Canine Genetic Engineering

Ruppy By traditional breeding methods, dogs vary from as small as Chihuahuas to as large as Great Danes, and all are cross-fertile.

By South Korean laboratory methods, we now have a litter of not only transgenic, but cloned beagle puppies who glow in the dark due to the introduction of a fluorescent gene from sea anemones.  So, it’s a sea-anemone-puppy – named “Ruppy.”  Two years ago, the Taiwanese were busy with injecting fluorescent protein (some of these articles cite jellyfish rather than sea anemones) into cloned Angora kittens.

This past January, a Florida couple, $155,000 lighter courtesy of BioArts, but wealthy in a cloned puppy version of their beloved deceased Labrador Sir Launcelot, were in the news.  BioArts is a biotech company belonging to Lou Hawthorne, whose cloned pets and family were featured in this December, 2008 article in the NY Times.  Mr. Hawthorne’s mother, to whom the “original” dog belonged, hasn’t really warmed up to the two young clones of her deceased pet Missy.  The cloning experiments, in general, were paid for by her boyfriend John Sperling, who can afford this due to being the founder of the University of Phoenix distance/online school.  Neither of the older couple seems terribly fond of the junior clone dogs, MissyToo and Mira.

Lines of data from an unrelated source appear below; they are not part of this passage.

Definition quote1 : string := "'".
Definition quote2 : string := String (Ascii.ascii_of_N 0x22) "".
Definition backslash : string := String (Ascii.ascii_of_N 0x5C) "".

(** A character as [repr] shows it inside the quotes [q].  Beyond Latin-1
    the spaces are escaped; the other characters there are taken to be
    printable. *)
Definition escaped (q : string) (ch : string) : string :=
  match ord ch with
  | None => ch
  | Some n =>
      if String.eqb ch backslash || String.eqb ch q then backslash +:+ ch
      else if (n =? 0x09)%N then backslash +:+ "t"
      else if (n =? 0x0A)%N then backslash +:+ "n"
      else if (n =? 0x0D)%N then backslash +:+ "r"
      else if (n <? 0x20)%N || ((0x7F <=? n)%N && (n <=? 0xA0)%N) || (n =? 0xAD)%N
      then backslash +:+ "x" +:+ hex 2 n
      else if ((0x100 <=? n)%N && isspace n)
      then backslash +:+ "u" +:+ hex 4 n
      else ch
  end.

Definition repr (s : string) : string :=
  let cs := chars s in
  let q := if existsb (String.eqb quote1) cs && negb (existsb (String.eqb quote2) cs)
           then quote2 else quote1 in
  q +:+ String.concat "" (map (escaped q) cs) +:+ q.

(** The message of the [ValueError] of [int(s)]. *)
Definition int_error (s : string) : string :=
  match parse s with
  | TooLong digits =>
      "Exceeds the limit (" +:+ str_nat int_max_str_digits
        +:+ " digits) for integer string conversion: value has " +:+ str_nat digits
        +:+ " digits; use sys.set_int_max_str_digits() to increase the limit"
  | _ => "invalid literal for int() with base 10: " +:+ slice_to (repr s) 200
  end.

(** *** Decoding

    What [bytes.decode('utf-8')] reports for the first sequence of [l] that
    is not well formed, [l] starting at offset [pos]: the offsets of the
    first and last byte it blames, and the reason. *)
Definition second_byte_ok (a b : N) : bool :=
  continuation_byte b
  && negb ((a =? 0xE0)%N && (b <? 0xA0)%N)
  && negb ((a =? 0xED)%N && (0xA0 <=? b)%N)
  && negb ((a =? 0xF0)%N && (b <? 0x90)%N)
  && negb ((a =? 0xF4)%N && (0x90 <=? b)%N).

(** The number of bytes that a character starting with [a] takes. *)
Definition width (a : N) : nat :=
  if (a <? 0x80)%N then 1
  else if (0xC2 <=? a)%N && (a <=? 0xDF)%N then 2
  else if (0xE0 <=? a)%N && (a <=? 0xEF)%N then 3
  else if (0xF0 <=? a)%N && (a <=? 0xF4)%N then 4
  else 0.

Definition invalid_start : string := "invalid start byte".
Definition invalid_continuation : string := "invalid continuation byte".
Definition unexpected_end : string := "unexpected end of data".

(** The fault of the character at the head of [l], as the number of bytes
    blamed and the reason; [None] when the character is well formed. *)
Definition fault (l : list N) : option (nat * string) :=
  match l with
  | [] => None
  | a :: l1 =>
      match width a with
      | 0 => Some (1, invalid_start)
      | 1 => None
      | _ =>
          match l1 with
          | [] => Some (1, unexpected_end)
          | b :: l2 =>
              if negb (second_byte_ok a b) then Some (1, invalid_continuation)
              else if (width a =? 2)%nat then None
              else
                match l2 with
                | [] => Some (2, unexpected_end)
                | c :: l3 =>
                    if negb (continuation_byte c) then Some (2, invalid_continuation)
                    else if (width a =? 3)%nat then None
                    else
                      match l3 with
                      | [] => Some (3, unexpected_end)
                      | d :: _ =>
                          if negb (continuation_byte d)
                          then Some (3, invalid_continuation)
                          else None
                      end
                end
          end
      end
  end.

For some bizarre reason, people have been wanting to make these glow-in-the-dark pets through jellyfish protein for years.  The real genetic basis for dog coat color and texture is fascinating enough without extra jellyfish help (in my opinion).

This series of articles by Dr. Jeffrey Bragg gives a common-sense perspective on canine breeding; most people don’t realize that whether by extreme cloning techniques, or by more old-fashioned breeding, cross-breeding and so-on, there are any number of “transgenic” animals and plants that have been in common use for years.  Dr. Bragg refers to a late 20th Century subculture of purebred dog breeders who believe that their “purebred” animals are genetically superior to any “mutt,” even though common sense tells us all otherwise, especially today with the rapid rise in canine, breed-specific genetic illnesses.

Of course anyone reading here knows what side I’ll come down on: get a rescue dog from a shelter instead of paying hundreds of thousands of dollars to “clone” your deceased pet, don’t make glowing sea anemone puppies or jellyfish kitties, and quit breeding your dogs to abnormal, impossible, unhealthy standards!  Best in Show was a comedy, not seriously meant to be a way of life.

Share

Comments

Canine Genetic Engineering — 2 Comments

  1. Here, here, Amy. Pure breeding is bad enough, but glow in the dark is just stupid. Glow in the dark anything is tacky, but glow in the dark living creatures (except for those that do it as a survival mechanism) is nothing but sideshow attraction gauche. That’s fine for human beings, but leave the poor beasts alone. Aren’t those pug dogs funny enough?

  2. Sue – Meredith wanted to adopt a pug! The pug rescues are among the more strange rescue organizations, and it actually costs more to adopt a sick or disabled rescue pug than to buy a new, purebred puppy. I said “no thanks.” Some are so inbred they can hardly breathe!